● Problem requirements: Nothing is needed except the lines below that run from the one with "Ret (ArgParser.mk rest" through the one with "(** Whenever [parseRaw]", repeated exactly.

Information given START

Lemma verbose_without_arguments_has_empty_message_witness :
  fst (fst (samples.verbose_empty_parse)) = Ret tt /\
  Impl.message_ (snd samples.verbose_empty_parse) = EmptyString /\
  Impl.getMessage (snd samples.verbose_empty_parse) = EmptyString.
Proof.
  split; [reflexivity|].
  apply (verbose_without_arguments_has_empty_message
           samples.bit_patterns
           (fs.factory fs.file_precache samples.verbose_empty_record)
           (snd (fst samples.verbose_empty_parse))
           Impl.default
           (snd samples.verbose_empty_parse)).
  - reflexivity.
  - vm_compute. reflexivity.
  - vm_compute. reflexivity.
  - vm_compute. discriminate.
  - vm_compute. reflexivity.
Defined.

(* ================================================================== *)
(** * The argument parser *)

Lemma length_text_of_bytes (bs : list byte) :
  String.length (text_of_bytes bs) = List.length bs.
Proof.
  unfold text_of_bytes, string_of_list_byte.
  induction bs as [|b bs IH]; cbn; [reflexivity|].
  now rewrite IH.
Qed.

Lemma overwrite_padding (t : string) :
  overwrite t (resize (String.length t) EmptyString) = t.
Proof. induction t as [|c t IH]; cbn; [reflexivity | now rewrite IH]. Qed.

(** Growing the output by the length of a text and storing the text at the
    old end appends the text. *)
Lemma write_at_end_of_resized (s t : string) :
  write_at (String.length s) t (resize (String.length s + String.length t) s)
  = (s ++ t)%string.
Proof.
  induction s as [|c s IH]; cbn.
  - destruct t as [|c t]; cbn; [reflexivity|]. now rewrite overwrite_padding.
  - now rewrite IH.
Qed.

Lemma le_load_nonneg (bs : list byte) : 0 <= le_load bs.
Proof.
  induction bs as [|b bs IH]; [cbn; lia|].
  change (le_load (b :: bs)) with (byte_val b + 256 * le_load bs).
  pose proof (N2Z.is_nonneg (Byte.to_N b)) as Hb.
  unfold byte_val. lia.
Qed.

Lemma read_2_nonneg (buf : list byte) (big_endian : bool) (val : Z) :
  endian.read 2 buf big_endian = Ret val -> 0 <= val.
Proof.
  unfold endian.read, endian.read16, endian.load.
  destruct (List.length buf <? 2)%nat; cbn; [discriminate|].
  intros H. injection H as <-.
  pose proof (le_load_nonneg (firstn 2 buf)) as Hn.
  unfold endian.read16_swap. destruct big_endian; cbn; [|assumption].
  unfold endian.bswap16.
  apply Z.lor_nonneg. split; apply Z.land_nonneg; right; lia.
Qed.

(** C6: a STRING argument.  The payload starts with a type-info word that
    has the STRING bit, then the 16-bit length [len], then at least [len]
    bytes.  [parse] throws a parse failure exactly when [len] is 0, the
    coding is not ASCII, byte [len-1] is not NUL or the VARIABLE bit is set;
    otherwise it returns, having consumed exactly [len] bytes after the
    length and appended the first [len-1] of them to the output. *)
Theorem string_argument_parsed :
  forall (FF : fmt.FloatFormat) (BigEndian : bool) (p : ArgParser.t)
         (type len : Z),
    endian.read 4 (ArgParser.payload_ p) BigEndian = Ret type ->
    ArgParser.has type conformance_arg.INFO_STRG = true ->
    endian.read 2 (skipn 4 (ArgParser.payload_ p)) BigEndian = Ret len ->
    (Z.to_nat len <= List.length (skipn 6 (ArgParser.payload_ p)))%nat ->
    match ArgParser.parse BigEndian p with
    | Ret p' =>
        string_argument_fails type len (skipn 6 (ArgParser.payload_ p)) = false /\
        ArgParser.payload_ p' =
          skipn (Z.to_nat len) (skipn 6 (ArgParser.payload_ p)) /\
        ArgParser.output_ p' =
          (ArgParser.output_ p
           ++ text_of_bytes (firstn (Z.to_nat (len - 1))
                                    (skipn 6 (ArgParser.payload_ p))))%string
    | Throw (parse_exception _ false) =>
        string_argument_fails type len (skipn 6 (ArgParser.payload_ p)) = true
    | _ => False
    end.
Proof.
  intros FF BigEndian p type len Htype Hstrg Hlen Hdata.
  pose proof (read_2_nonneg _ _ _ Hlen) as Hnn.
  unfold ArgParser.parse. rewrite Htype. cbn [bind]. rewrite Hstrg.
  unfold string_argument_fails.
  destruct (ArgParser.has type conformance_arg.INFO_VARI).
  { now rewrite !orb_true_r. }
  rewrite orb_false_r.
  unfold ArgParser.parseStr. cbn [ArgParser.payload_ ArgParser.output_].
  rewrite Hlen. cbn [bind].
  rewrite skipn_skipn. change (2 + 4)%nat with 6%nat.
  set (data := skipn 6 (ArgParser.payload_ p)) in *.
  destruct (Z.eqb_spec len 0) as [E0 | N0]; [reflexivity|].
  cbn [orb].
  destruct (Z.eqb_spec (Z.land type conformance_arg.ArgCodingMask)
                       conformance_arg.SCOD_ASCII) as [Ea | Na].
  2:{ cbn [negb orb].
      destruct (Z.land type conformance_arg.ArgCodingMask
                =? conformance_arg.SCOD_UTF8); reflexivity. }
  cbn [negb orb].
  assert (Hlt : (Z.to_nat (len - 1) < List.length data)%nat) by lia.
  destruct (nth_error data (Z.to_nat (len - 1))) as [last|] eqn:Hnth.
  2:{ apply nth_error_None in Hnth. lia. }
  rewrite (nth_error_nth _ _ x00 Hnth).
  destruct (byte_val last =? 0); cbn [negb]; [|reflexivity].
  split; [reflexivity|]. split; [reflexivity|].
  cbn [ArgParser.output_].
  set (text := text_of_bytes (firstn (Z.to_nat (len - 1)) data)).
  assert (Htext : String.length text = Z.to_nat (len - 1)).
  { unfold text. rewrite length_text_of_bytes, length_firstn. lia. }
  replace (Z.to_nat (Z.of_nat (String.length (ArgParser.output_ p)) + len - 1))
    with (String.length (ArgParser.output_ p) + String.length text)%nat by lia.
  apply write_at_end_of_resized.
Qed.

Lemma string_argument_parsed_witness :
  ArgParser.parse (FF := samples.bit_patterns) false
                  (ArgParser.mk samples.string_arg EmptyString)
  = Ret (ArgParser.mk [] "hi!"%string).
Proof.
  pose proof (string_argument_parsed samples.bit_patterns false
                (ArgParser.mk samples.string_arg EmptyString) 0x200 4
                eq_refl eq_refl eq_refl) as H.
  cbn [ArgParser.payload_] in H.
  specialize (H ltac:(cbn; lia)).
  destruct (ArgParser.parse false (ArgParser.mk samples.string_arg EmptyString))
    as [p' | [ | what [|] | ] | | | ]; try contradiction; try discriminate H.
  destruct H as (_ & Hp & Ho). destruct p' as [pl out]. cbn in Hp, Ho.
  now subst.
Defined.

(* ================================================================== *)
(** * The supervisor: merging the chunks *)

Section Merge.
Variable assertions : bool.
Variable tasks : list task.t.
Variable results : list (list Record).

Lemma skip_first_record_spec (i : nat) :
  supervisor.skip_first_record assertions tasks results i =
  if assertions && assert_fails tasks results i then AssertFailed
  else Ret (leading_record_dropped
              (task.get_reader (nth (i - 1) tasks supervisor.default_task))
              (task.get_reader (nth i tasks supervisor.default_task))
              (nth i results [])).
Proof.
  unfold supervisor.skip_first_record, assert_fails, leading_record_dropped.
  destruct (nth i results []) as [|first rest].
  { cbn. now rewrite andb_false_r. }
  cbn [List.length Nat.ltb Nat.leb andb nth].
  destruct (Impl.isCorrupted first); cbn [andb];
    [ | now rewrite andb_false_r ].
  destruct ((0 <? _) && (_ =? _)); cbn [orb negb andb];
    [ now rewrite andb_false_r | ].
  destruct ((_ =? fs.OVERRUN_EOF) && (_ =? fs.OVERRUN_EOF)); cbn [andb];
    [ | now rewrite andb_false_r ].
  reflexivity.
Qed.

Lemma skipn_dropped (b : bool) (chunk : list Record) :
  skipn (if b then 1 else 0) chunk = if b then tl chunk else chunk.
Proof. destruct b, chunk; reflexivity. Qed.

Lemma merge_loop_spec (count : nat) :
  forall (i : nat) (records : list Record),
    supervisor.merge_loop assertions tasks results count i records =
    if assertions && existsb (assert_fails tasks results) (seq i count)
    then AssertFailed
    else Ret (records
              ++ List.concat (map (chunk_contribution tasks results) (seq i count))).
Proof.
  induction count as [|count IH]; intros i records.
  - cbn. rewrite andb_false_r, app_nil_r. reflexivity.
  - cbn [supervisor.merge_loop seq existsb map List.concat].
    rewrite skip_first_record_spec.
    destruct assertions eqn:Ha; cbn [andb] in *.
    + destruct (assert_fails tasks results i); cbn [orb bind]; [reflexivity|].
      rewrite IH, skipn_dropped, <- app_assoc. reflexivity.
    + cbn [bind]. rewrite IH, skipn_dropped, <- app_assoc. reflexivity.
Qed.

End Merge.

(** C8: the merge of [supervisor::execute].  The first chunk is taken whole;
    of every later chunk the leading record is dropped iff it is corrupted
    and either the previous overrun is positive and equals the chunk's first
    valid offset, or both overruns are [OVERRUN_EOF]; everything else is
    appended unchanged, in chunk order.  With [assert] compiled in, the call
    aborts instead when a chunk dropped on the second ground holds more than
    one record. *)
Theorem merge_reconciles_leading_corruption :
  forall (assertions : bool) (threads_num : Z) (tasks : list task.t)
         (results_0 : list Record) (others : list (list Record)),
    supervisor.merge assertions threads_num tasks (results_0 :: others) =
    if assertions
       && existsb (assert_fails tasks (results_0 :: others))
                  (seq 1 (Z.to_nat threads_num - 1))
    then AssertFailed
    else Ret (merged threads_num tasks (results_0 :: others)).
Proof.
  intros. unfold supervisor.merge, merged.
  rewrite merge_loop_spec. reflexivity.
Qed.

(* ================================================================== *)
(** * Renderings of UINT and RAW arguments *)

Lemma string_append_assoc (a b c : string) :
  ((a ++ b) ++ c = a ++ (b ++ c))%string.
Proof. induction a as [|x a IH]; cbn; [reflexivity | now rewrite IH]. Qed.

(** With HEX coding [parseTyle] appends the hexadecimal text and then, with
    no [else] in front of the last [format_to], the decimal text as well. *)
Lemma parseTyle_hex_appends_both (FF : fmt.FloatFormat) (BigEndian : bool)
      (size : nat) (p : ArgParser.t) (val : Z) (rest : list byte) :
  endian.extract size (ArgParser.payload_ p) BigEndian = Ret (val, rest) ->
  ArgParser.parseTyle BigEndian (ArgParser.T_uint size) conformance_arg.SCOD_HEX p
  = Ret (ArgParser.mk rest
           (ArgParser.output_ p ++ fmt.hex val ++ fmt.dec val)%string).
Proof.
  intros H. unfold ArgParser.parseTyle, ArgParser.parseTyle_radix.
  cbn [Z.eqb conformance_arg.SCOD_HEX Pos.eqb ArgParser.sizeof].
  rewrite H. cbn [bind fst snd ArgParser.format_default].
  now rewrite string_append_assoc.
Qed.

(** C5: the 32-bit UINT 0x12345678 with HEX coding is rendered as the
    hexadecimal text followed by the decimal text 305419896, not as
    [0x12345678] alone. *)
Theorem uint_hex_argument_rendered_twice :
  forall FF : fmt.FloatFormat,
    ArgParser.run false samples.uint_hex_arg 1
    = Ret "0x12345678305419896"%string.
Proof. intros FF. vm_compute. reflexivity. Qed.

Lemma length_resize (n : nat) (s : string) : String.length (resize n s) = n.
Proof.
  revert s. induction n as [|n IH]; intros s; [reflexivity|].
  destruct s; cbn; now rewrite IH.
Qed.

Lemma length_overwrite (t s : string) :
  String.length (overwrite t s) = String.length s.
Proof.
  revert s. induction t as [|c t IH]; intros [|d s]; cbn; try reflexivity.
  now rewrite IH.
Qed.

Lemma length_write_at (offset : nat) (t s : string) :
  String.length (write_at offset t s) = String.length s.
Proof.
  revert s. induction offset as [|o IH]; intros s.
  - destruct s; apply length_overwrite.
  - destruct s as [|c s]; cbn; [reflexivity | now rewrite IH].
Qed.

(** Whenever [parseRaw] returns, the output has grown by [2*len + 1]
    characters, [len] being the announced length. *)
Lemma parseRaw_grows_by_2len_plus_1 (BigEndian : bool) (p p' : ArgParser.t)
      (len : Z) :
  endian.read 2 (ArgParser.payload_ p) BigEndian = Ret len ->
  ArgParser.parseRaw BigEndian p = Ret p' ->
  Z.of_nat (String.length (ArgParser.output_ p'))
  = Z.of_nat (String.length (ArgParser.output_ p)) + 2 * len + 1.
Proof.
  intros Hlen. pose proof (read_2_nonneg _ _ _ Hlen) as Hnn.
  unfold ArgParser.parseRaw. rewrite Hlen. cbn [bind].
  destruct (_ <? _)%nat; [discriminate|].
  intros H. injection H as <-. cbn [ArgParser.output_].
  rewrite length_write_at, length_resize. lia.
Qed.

Information given END

● Result of the task:
  = Ret (ArgParser.mk rest
           (ArgParser.output_ p ++ fmt.hex val ++ fmt.dec val)%string).
Proof.
  intros H. unfold ArgParser.parseTyle, ArgParser.parseTyle_radix.
  cbn [Z.eqb conformance_arg.SCOD_HEX Pos.eqb ArgParser.sizeof].
  rewrite H. cbn [bind fst snd ArgParser.format_default].
  now rewrite string_append_assoc.
Qed.

(** C5: the 32-bit UINT 0x12345678 with HEX coding is rendered as the
    hexadecimal text followed by the decimal text 305419896, not as
    [0x12345678] alone. *)
Theorem uint_hex_argument_rendered_twice :
  forall FF : fmt.FloatFormat,
    ArgParser.run false samples.uint_hex_arg 1
    = Ret "0x12345678305419896"%string.
Proof. intros FF. vm_compute. reflexivity. Qed.

Lemma length_resize (n : nat) (s : string) : String.length (resize n s) = n.
Proof.
  revert s. induction n as [|n IH]; intros s; [reflexivity|].
  destruct s; cbn; now rewrite IH.
Qed.

Lemma length_overwrite (t s : string) :
  String.length (overwrite t s) = String.length s.
Proof.
  revert s. induction t as [|c t IH]; intros [|d s]; cbn; try reflexivity.
  now rewrite IH.
Qed.

Lemma length_write_at (offset : nat) (t s : string) :
  String.length (write_at offset t s) = String.length s.
Proof.
  revert s. induction offset as [|o IH]; intros s.
  - destruct s; apply length_overwrite.
  - destruct s as [|c s]; cbn; [reflexivity | now rewrite IH].
Qed.

(** Whenever [parseRaw] returns, the output has grown by [2*len + 1]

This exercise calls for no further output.